Depois da Bélgica a república checa, sempre no mundo dos videojogos

“Bernardo Ruas tem apenas 26 anos, mas soma já a sua segunda experiência internacional. Natural de Viseu, emigrou a primeira vez há dois anos para Courtrai, na Bélgica, onde esteve trabalhou como artista 3D durante 10 meses numa empresa de videojogos. Depois desse período regressou ao nosso país, que voltou a abandonar em maio deste ano para partir para uma nova “aventura” lá fora.

Atualmente, este viseense, licenciado em design de jogos digitais, encontra-se em Brun, a segunda maior cidade da República Checa. “Trabalho como 3D outsourcing manager na Hangar 13. Foi onde encontrei trabalho na minha área numa empresa de renome mundial”, explica.
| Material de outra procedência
(** The vendor string: twelve bytes in the order EBX, EDX, ECX and the terminator, from
    which the registers can be read back. *)
Definition load32 (bs : list Z) : Z :=
  match bs with
  | [a; b; c; d] => Z.lor a (Z.lor (Z.shiftl b 8) (Z.lor (Z.shiftl c 16) (Z.shiftl d 24)))
  | _ => 0
  end.

Example vendor_intel :
  (cpuid_vendor (demo_instr 0) no_cache).1 = lit "GenuineIntel" ++ [0] /\
  load32 (take 4 (cpuid_vendor (demo_instr 0) no_cache).1) = 0x756E6547.
Proof. split; reflexivity. Qed.

Lemma byte_bit x k i : 0 <= k -> 0 <= i ->
  Z.testbit (Z.shiftl (Z.land (Z.shiftr x k) 255) k) i = Z.testbit x i && (k <=? i) && (i <? k + 8).
Proof.
  intros Hk Hi. rewrite Z.shiftl_spec by done. change 255 with (Z.ones 8).
  destruct (Z.leb_spec k i); [|by rewrite Z.testbit_neg_r, andb_false_r by lia].
  rewrite Z.land_spec, Z.shiftr_spec, Z.testbit_ones_nonneg, andb_true_r by lia.
  replace (i - k + k) with i by lia. f_equal. lia.
Qed.

Lemma load_store32 x : 0 <= x < 2 ^ 32 -> load32 (store32 x) = x.
Proof.
  intros Hx. cbn [load32 store32]. apply Z.bits_inj'. intros i Hi. rewrite !Z.lor_spec, !byte_bit by lia.
  rewrite <- (Z.shiftl_0_r (Z.land x 255)), <- (Z.shiftr_0_r x) at 1. rewrite byte_bit by lia.
  destruct (Z.ltb_spec i 32); [|rewrite (testbit_high x 32) by lia; done].
  destruct (Z.testbit x i); [|done]. lia.
Qed.

(** The program of x86.h prints what it read, line by line. *)
Example print_cpuid_lines :
  print_cpuid (init_cpuid (fun c => match c with CPUID_SSE | CPUID_AVX2 => 1 | _ => 0 end)) =
  concat ((fun l => lit l ++ [NEWLINE]) <$>
    ["CPUID Information:"; " SSE: 1"; " SSE2: 0"; " SSE3: 0"; " SSSE3: 0"; " SSE4.1: 0";
     " SSE4.2: 0"; " AVX: 0"; " AVX2: 1"; " FMA: 0"; " FMA4: 0"; " FMA3: 0";
     " AVX512F: 0"; " AVX512CD: 0"; " AVX512ER: 0"; " AVX512PF: 0"; " AVX512EF: 0"]%string).
Proof. vm_compute. reflexivity. Qed.

End Cpu.
(** Nothing can happen any more, as long as no call fails and no signal arrives. *)
Definition at_rest (s : machine) : Prop := forall t, ~ step no_events s t.

Lemma quiet_at_rest g x s : quiet g -> reachable g x s -> at_rest s -> stop s = true ->
  (mpc s = MClosed /\ rpc s = RDone /\ open_fds s = false) \/ (mpc s = MJoin false /\ rpc s = RSelect).
Proof.
  intros Q Hr Hn Hs. destruct (quiet_not_drain g x s Q Hr) as [Hd _].
  pose proof (reachable_minv g x s (proj2 Q) Hr) as [_ _ _ _ _ [I6 I6'] I8 I9 I10].
  destruct s as [r m st p y o]. cbn in *. subst st. destruct m as [| | |woken|]; cbn in *.
  - exfalso. eapply Hn, step_shutdown.
  - exfalso. eapply Hn, step_stop.
  - exfalso. eapply Hn, step_write.
  - destruct r; try done.
    + exfalso. eapply Hn, step_top.
    + destruct woken; [|by right]. exfalso. destruct (I9 eq_refl) as [|Hp]; [done|]. by eapply Hn, step_ready.
    + exfalso. eapply Hn, step_after.
    + exfalso. eapply Hn, step_join.
  - left. auto.
Qed.

(** The destructor is past its [write] without the byte only where [write] may fail. *)
Lemma unwoken_write_fails g x s : reachable g x s -> mpc s = MJoin false -> write_fails g = true.
Proof.
  unfold reachable. apply (rtc_ind_r (fun s => mpc s = MJoin false -> write_fails g = true)); [done|].
  intros y z _ Hs IH. destruct Hs; cbn in *; repeat case_match; cbn in *; done.
Qed.

(** C23: the destructor and the end of the reaper thread, when no handler interrupts
    pselect or read; pselect may fail otherwise at any time, and write may fail. Every
    run from the moment the stop flag is set is finite. When it can go on neither by a
    step of the reaper nor by one of the destructor - failures of pselect are not
    needed to get there - the reaper has ended, was joined and the pipe is closed; or
    the write of the wake-up byte failed and the destructor, which only logs that,
    joins a reaper that sleeps in pselect for ever. *)
Theorem destructor_terminates g x s : quiet g -> reachable g x s -> stop s = true ->
  Acc (flip (step g)) s /\
  forall s', rtc (step g) s s' -> at_rest s' ->
    (mpc s' = MClosed /\ rpc s' = RDone /\ open_fds s' = false) \/
    (write_fails g = true /\ mpc s' = MJoin false /\ rpc s' = RSelect).
Proof.
  intros Q Hr Hs. split; [by eapply quiet_acc|]. intros s' H Hn.
  assert (stop s' = true).
  { clear Hn. revert Hr Hs. induction H as [s|s t u Hst _ IH]; intros Hr Hs; [done|].
    apply IH; [by eapply rtc_r|]. by eapply quiet_rank. }
  assert (Hr' : reachable g x s') by (unfold reachable; by etrans).
  destruct (quiet_at_rest g x s') as [?|[Hm ?]]; [done..|by left|right].
  split; [by eapply unwoken_write_fails|done].
Qed.

Definition stopping (x : members) : machine := mk_machine RSelect MWrite true 0 x true.

Lemma stopping_reachable g x : reachable g x (stopping x).
Proof.
  eapply rtc_l; [apply step_top|]. eapply rtc_l; [apply step_shutdown|].
  eapply rtc_l; [apply step_stop|]. apply rtc_refl.
Qed.

(** The run in which nothing fails ends joined and closed. *)
Lemma destructor_terminates_witness :
  Acc (flip (step (mk_events false false true false))) (stopping two_processes) /\
  rtc (step (mk_events false false true false)) (stopping two_processes) (mk_machine RDone MClosed true 1 two_processes false) /\
  forall s', rtc (step (mk_events false false true false)) (stopping two_processes) s' -> at_rest s' -> mpc s' = MClosed.
Proof.
  destruct (destructor_terminates (mk_events false false true false) two_processes (stopping two_processes)) as [H1 H2];
    [done|apply stopping_reachable|reflexivity|].
  split; [exact H1|]. split.
  - eapply rtc_l; [apply step_write|]. eapply rtc_l; [apply step_ready; lia|]. eapply rtc_l; [apply step_after|].
    eapply rtc_l; [apply step_join|]. apply rtc_refl.
  - intros s' Hs Hn. destruct (H2 s' Hs Hn) as [[? _]|[H _]]; [done|discriminate H].
Defined.

Lemma reaper_never_reaps_witness :
  rpc (stopping two_processes) <> RReap /\ processes (mem (stopping two_processes)) = processes two_processes /\
  activeProcessCount (mem (stopping two_processes)) = activeProcessCount two_processes /\
  notified (mem (stopping two_processes)) = notified two_processes.
Proof. apply (reaper_never_reaps (mk_events true false true true)); [reflexivity|apply stopping_reachable]. Defined.

(** A failed [write] and the destructor never returns. *)
Lemma failed_wake_deadlocks x :
  reachable (mk_events false false false true) x (mk_machine RSelect (MJoin false) true 0 (warn WakeFailed x) true) /\
  at_rest (mk_machine RSelect (MJoin false) true 0 (warn WakeFailed x) true).
Proof.
  split.
  - eapply rtc_r; [apply stopping_reachable|]. by apply (step_write_fails _ _ _ _ _ _ false).
  - intros t Ht. inversion Ht; (lia || done).
Qed.

(** One interrupted [pselect] and the destructor never returns: the reaper waits in
    [read] before it looks at the flag, and takes the byte meant to wake it. *)
Lemma interrupted_reaper_deadlocks x : exists s,
  reachable (mk_events true false false false) x s /\ mpc s = MJoin true /\ stop s = true /\ (forall t, ~ step (mk_events true false false false) s t).
Proof.
  exists (mk_machine RDrain (MJoin true) true 0 x true). split_and!; [|done..|].
  - eapply rtc_l; [apply step_top|]. eapply rtc_l; [by apply step_interrupted|]. eapply rtc_l; [apply step_after|].
    eapply rtc_l; [apply step_shutdown|]. eapply rtc_l; [apply step_stop|]. eapply rtc_l; [apply step_write|].
    eapply rtc_l; [apply step_read; lia|]. apply rtc_refl.
  - intros t Ht. inversion Ht; (lia || done).
Qed.

End ProcMgr.
(** [filesystem_type] is a pointer, and its value becomes the type. *)
Definition mount_filesystem (device : string) (filesystem_type : Z) (s : state) : outcome (Z * state) :=
  with_node s device (- ENOENT, s)
    (fun n => root ← same_name n "/";
       Ok (if root : bool then Some (- ENOENT, s)
           else if bool_decide (type n <> FS_TYPE_UNKNOWN) then Some (- EBUSY, s) else None))
    (fun q n => s ← store s q (set_type n (FS_TYPE_OTHER filesystem_type) (Z.ldiff (flags n) FS_FLAG_MOUNTED)); Ok (0, s)).

Definition unmount_filesystem (device : string) (s : state) : outcome (Z * state) :=
  with_node s device (- ENOENT, s)
    (fun n => root ← same_name n "/";
       Ok (if (root : bool) || bool_decide (type n = FS_TYPE_UNKNOWN) then Some (- ENOENT, s) else None))
    (fun q n => s ← store s q (set_type n FS_TYPE_UNKNOWN (Z.ldiff (flags n) FS_FLAG_MOUNTED)); Ok (0, s)).

Definition create_as (t : fs_type) (path : string) (s : state) : outcome (Z * state) :=
  '(p, s) ← create_node path t s;
  match p with
  | None => Ok (- ENOSPC, s)
  | Some q => n ← load s q; s ← store s q (set_type n (type n) (Z.lor (flags n) FS_FLAG_CREATED)); Ok (0, s)
  end.

Definition create_file : string -> state -> outcome (Z * state) := create_as FS_TYPE_FAT32.
Definition mkdir : string -> state -> outcome (Z * state) := create_as FS_TYPE_NTFS.

Definition unless {A} (t : fs_type) (e : A) (n : node) : outcome (option A) :=
  Ok (if bool_decide (type n <> t) then Some e else None).

Definition delete_as (t : fs_type) (path : string) (s : state) : outcome (Z * state) :=
  with_node s path (- ENOENT, s) (unless t (- ENOENT, s)) (fun q n => s ← delete_node q s; Ok (0, s)).

Definition delete_file : string -> state -> outcome (Z * state) := delete_as FS_TYPE_FAT32.
Definition rmdir : string -> state -> outcome (Z * state) := delete_as FS_TYPE_NTFS.

(** The copied data, when the node's region holds as many bytes as its size says. *)
Definition read_file (malloc_ok : bool) (path : string) (s : state) : outcome (Z * option (list Z)) :=
  with_node s path (- ENOENT, None) (unless FS_TYPE_FAT32 (- ENOENT, None))
    (fun q n =>
       if malloc_ok then
         if size n <=? Z.of_nat (length (buffer n)) then Ok (0, Some (take (Z.to_nat (size n)) (buffer n)))
         else Undef "memcpy"
       else Ok (- ENOMEM, None)).
(* ===== verification/PoolLife.v ===== *)
(** * Life of the work-stealing pool (src/kernel/main.c)

    The thread that adjusts the pool, the barrier of two between it and [shutdown], and
    the workers, as an interleaved step relation. A worker leaves its loop only when
    its own stop token is set; [shutdown] joins the workers and sets only the token of
    the adjusting thread (the record [w] is read as its thread). The queues and the
    arithmetic of [adjust_workers] are in [StealQueue]; here a phase that runs it
    replaces the workers by any others and counts. What a worker does between two looks
    at its token, the access past the array of queues included that workers added later
    can make, is not followed. *)
From Stdlib Require Import ZArith Lia.
From stdpp Require Import strings numbers gmap base relations.
From stdpp Require Import list.
From S2P Require Import Prelude.

Open Scope Z_scope.

Module PoolLife.

(** A worker's stop token, and whether its function has returned. *)
Record worker := mk_worker { token : bool; ended : bool }.

(** [std::barrier]: arrivals that the phase still waits for, arrivals of the next
    phase, and the number of the phase. *)
Record barrier := mk_barrier { pending : nat; expected : nat; phase : nat }.

Inductive adjust_pc := ACheck | AArrive | AWait (phase : nat) | ASleep | AEnded.
Inductive main_pc := MRunning | MExchange | MRequest | MDrop | MLock | MJoin (i : nat) | MReturned.

Record state := mk_state {
  apc : adjust_pc; adjust_stop : bool; bar : barrier; mpc : main_pc; stop_requested : bool;
  workers : list worker; adjusted : nat
}.

(** [DynamicThreadPool(min_threads, max_threads)] after [add_workers]. *)
Definition start (n : nat) : state :=
  mk_state ACheck false (mk_barrier 2 2 0) MRunning false (replicate n (mk_worker false false)) 0.

(** The completion function of the barrier: [adjust_workers] looks at the flag first. *)
Inductive completion (stop : bool) (ws : list worker) (n : nat) : list worker -> nat -> Prop :=
| completion_stopped : stop = true -> completion stop ws n ws n
| completion_adjusts ws' : stop = false -> completion stop ws n ws' (S n).

(** Arriving at the barrier: the last arrival runs the completion and starts a phase. *)
Inductive arrive (drop : bool) (stop : bool) (ws : list worker) (n : nat) : barrier -> barrier -> list worker -> nat -> Prop :=
| arrive_early p e k : (0 < p)%nat -> let e' := if drop then pred e else e in
    arrive drop stop ws n (mk_barrier (S p) e k) (mk_barrier p e' k) ws n
| arrive_last e k ws' n' : let e' := if drop then pred e else e in
    completion stop ws n ws' n' -> arrive drop stop ws n (mk_barrier 1 e k) (mk_barrier e' e' (S k)) ws' n'.

Inductive step : state -> state -> Prop :=
| step_check s b m r ws n :
    step (mk_state ACheck s b m r ws n) (mk_state (if s then AEnded else AArrive) s b m r ws n)
| step_arrive s b b' m r ws ws' n n' : arrive false r ws n b b' ws' n' ->
    step (mk_state AArrive s b m r ws n) (mk_state (AWait (phase b)) s b' m r ws' n')
| step_wake k s b m r ws n : phase b <> k ->
    step (mk_state (AWait k) s b m r ws n) (mk_state ASleep s b m r ws n)
| step_sleep s b m r ws n :
    step (mk_state ASleep s b m r ws n) (mk_state ACheck s b m r ws n)
| step_shutdown a s b r ws n :
    step (mk_state a s b MRunning r ws n) (mk_state a s b MExchange r ws n)
| step_exchange a s b r ws n :
    step (mk_state a s b MExchange r ws n) (mk_state a s b (if r then MReturned else MRequest) true ws n)
| step_request a s b r ws n :
    step (mk_state a s b MRequest r ws n) (mk_state a true b MDrop r ws n)
| step_drop a s b b' r ws ws' n n' : arrive true r ws n b b' ws' n' ->
    step (mk_state a s b MDrop r ws n) (mk_state a s b' MLock r ws' n')
| step_lock a s b r ws n :
    step (mk_state a s b MLock r ws n) (mk_state a s b (MJoin 0) r ws n)
| step_join a s b i w r ws n : ws !! i = Some w -> ended w = true ->
    step (mk_state a s b (MJoin i) r ws n) (mk_state a s b (MJoin (S i)) r ws n)
| step_joined a s b i r ws n : ws !! i = None ->
    step (mk_state a s b (MJoin i) r ws n) (mk_state a s b MReturned r ws n)
| step_worker a s b m r ws i w n : ws !! i = Some w -> token w = true ->
    step (mk_state a s b m r ws n) (mk_state a s b m r (<[i := mk_worker true true]> ws) n).

Definition reachable (n : nat) (s : state) : Prop := rtc step (start n) s.

(** [enqueue]: refused once the flag is set; it needs the lock, which [shutdown] keeps
    from the moment it joins. *)
Inductive enqueued := Queued | Throws | Blocks.
Definition enqueue (s : state) : enqueued :=
  match mpc s with
  | MJoin _ => Blocks
  | _ => if stop_requested s then Throws else Queued
  end.

(** * The pool is never adjusted and never shut down *)

Definition asleep (a : adjust_pc) : bool := match a with AWait _ => true | _ => false end.
Definition before_drop (m : main_pc) : bool := match m with MRunning | MExchange | MRequest | MDrop => true | _ => false end.
Definition flag_set (m : main_pc) : bool := match m with MRunning | MExchange => false | _ => true end.

Record pinv (n : nat) (s : state) : Prop := {
  pinv_workers : workers s = replicate n (mk_worker false false);
  pinv_adjusted : adjusted s = 0%nat;
  pinv_stop : stop_requested s = flag_set (mpc s);
  pinv_join : forall i, mpc s = MJoin i -> i = 0%nat;
  pinv_returned : mpc s <> MReturned;
  pinv_barrier : before_drop (mpc s) = true -> exists p, bar s = mk_barrier p 2 0 /\
    ((p = 2%nat /\ (apc s = ACheck \/ apc s = AArrive \/ apc s = AEnded)) \/ (p = 1%nat /\ apc s = AWait 0))
}.

Lemma pinv_start n : pinv n (start n).
Proof. split; cbn; try done. intros _. exists 2%nat. auto. Qed.

(** A worker of the initial pool has no stop request. *)
Lemma worker_waits n i w : replicate n (mk_worker false false) !! i = Some w -> token w = false /\ ended w = false.
Proof. by intros [-> _]%lookup_replicate. Qed.

Lemma pinv_step n s s' : (0 < n)%nat -> pinv n s -> step s s' -> pinv n s'.
Proof.
  intros Hn [H1 H2 H3 H4 H5 H6] Hs.
  destruct Hs as [s b m r ws c|s b b' m r ws ws' c c' Ha|k s b m r ws c Hk|s b m r ws c|a s b r ws c|a s b r ws c|a s b r ws c
    |a s b b' r ws ws' c c' Ha|a s b r ws c|a s b i w r ws c Hi He|a s b i r ws c Hi|a s b m r ws i w c Hi He];
    cbn [workers adjusted stop_requested mpc bar apc] in *; subst ws c.
  - split; cbn; try done. intros Hb. destruct (H6 Hb) as (p & -> & [[-> Ha]|[_ ?]]); [|done].
    exists 2%nat. split; [done|]. left. split; [done|]. destruct s; auto.
  - destruct (before_drop m) eqn:Eb.
    + destruct (H6 eq_refl) as (p & -> & [[-> _]|[_ ?]]); [|done]. inversion Ha; subst.
      * split; cbn; try done. intros _. exists 1%nat. auto.
    + assert (r = true) as -> by (rewrite H3; by destruct m).
      inversion Ha as [|e k ws'' n'' e' Hc]; subst; [|inversion Hc; subst; [|done]]; split; cbn; try done; by rewrite Eb.
  - split; cbn; try done. intros Hb. destruct (H6 Hb) as (p & -> & [[_ [?|[?|?]]]|[_ [= ->]]]); done.
  - split; cbn; try done. intros Hb. destruct (H6 Hb) as (p & -> & [[_ [?|[?|?]]]|[_ ?]]); done.
  - split; cbn; (done || by apply H6).
  - rewrite H3. split; cbn; (done || by apply H6).
  - split; cbn; (done || by apply H6).
  - assert (r = true) as -> by done.
    inversion Ha as [|e k ws'' n'' e' Hc]; subst; [|inversion Hc; subst; [|done]]; split; cbn; done.
  - split; cbn; try done. by intros i [= <-].
  - apply worker_waits in Hi as [_ Hi]. congruence.
  - rewrite (H4 i eq_refl) in Hi. destruct n; [lia|done].
  - apply worker_waits in Hi as [Hi _]. congruence.
Qed.

(** C28: with at least one worker, in every interleaving of the adjusting thread, the
    workers and shutdown: the pool is never adjusted, no worker is ever told to stop,
    and shutdown (so the destructor) never returns; from its first join on, enqueue
    waits for a lock that is not given back. *)
Theorem pool_never_shuts_down n s : (0 < n)%nat -> reachable n s ->
  adjusted s = 0%nat /\ workers s = replicate n (mk_worker false false) /\ mpc s <> MReturned /\
  (forall i, mpc s = MJoin i -> i = 0%nat /\ enqueue s = Blocks /\ forall s', rtc step s s' -> mpc s' = MJoin 0).
Proof.
  intros Hn Hr. assert (HI : forall t, reachable n t -> pinv n t).
  { apply (rtc_ind_r (pinv n)); [apply pinv_start|]. intros y z _ Hs I. by eapply pinv_step. }
  destruct (HI s Hr) as [H1 H2 H3 H4 H5 H6]. split_and!; [done..|]. intros i Hi. split; [by apply H4|].
  split; [unfold enqueue; by rewrite Hi|]. intros s' Hs'.
  assert (Hj : mpc s = MJoin 0) by (by rewrite Hi, (H4 i Hi)). clear -HI Hr Hs' Hj Hn.
  induction Hs' as [s|s t u Hst _ IH]; [done|].
  assert (Ht : reachable n t) by (by eapply rtc_r). apply IH; [done|].
  pose proof (HI t Ht) as It. destruct (HI s Hr) as [H1 _ _ _ _ _]. 
  destruct Hst; cbn in *; try done; try congruence.
  - f_equal. apply (pinv_join n _ It). done.
  - by destruct (pinv_returned n _ It).
Qed.

Definition joining (n : nat) : state :=
  mk_state ACheck true (mk_barrier 1 1 0) (MJoin 0) true (replicate n (mk_worker false false)) 0.

Lemma joining_reachable n : reachable n (joining n).
Proof.
  eapply rtc_l; [apply step_shutdown|]. eapply rtc_l; [apply step_exchange|]. eapply rtc_l; [apply step_request|].
  eapply rtc_l; [apply step_drop; apply (arrive_early true true _ _ 1 2 0); lia|]. eapply rtc_l; [apply step_lock|]. apply rtc_refl.
Qed.

Lemma pool_never_shuts_down_witness :
  adjusted (joining 2) = 0%nat /\ mpc (joining 2) <> MReturned /\ enqueue (joining 2) = Blocks.
Proof.
  destruct (pool_never_shuts_down 2 (joining 2) ltac:(lia) (joining_reachable 2)) as (H1 & _ & H3 & H4).
  destruct (H4 0%nat eq_refl) as (_ & H5 & _). auto.
Defined.

End PoolLife.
Bernardo diz que a mudança para a “cidade dos estudantes” da República Checa seu “foi ótima”. “Consigo arrendar uma casa maior, recebo mais e a qualidade de vida é superior. Os únicos problemas são mesmo as saudades da família, amigos e de alguns produtos alimentares específicos do nosso lindo Portugal”, sustenta.

Há cinco meses na República Checa, este emigrante garante que nunca se sentiu posto de lado ou mesmo discriminado por ser estrangeiro. Para isso, ajuda estar empregado numa companhia “multinacional que alberga pessoas dos quatro cantos do mundo”. “A comunidade portuguesa também é grande em Brun por isso consigo falar a minha língua todos os dias”, conta.

Na cidade que agora é a sua “casa”, Bernardo destaca “a boa comida, os bons transportes”, a “floresta típica com poucos eucaliptos” e as regalias que a empresa onde está a trabalhar lhe oferece. “Não gosto da capital. Praga está demasiado popularizada, estando cheia de turistas. Em alguns sítios de Brun consegue-se ver uma grande diferença social num espaço de minutos. Há muitos sem abrigo e toxicodependentes nas ruas”, relata.

Desde que partiu para a República Checa, este viseense nunca mais regressou a Portugal, mas tenciona voltar “em breve”. Quanto a um regresso em definitivo a terras lusitanas, Bernardo Ruas diz que, embora gostasse, essa é uma hipótese que não equaciona enquanto “não tiver trabalho devidamente recompensado”.”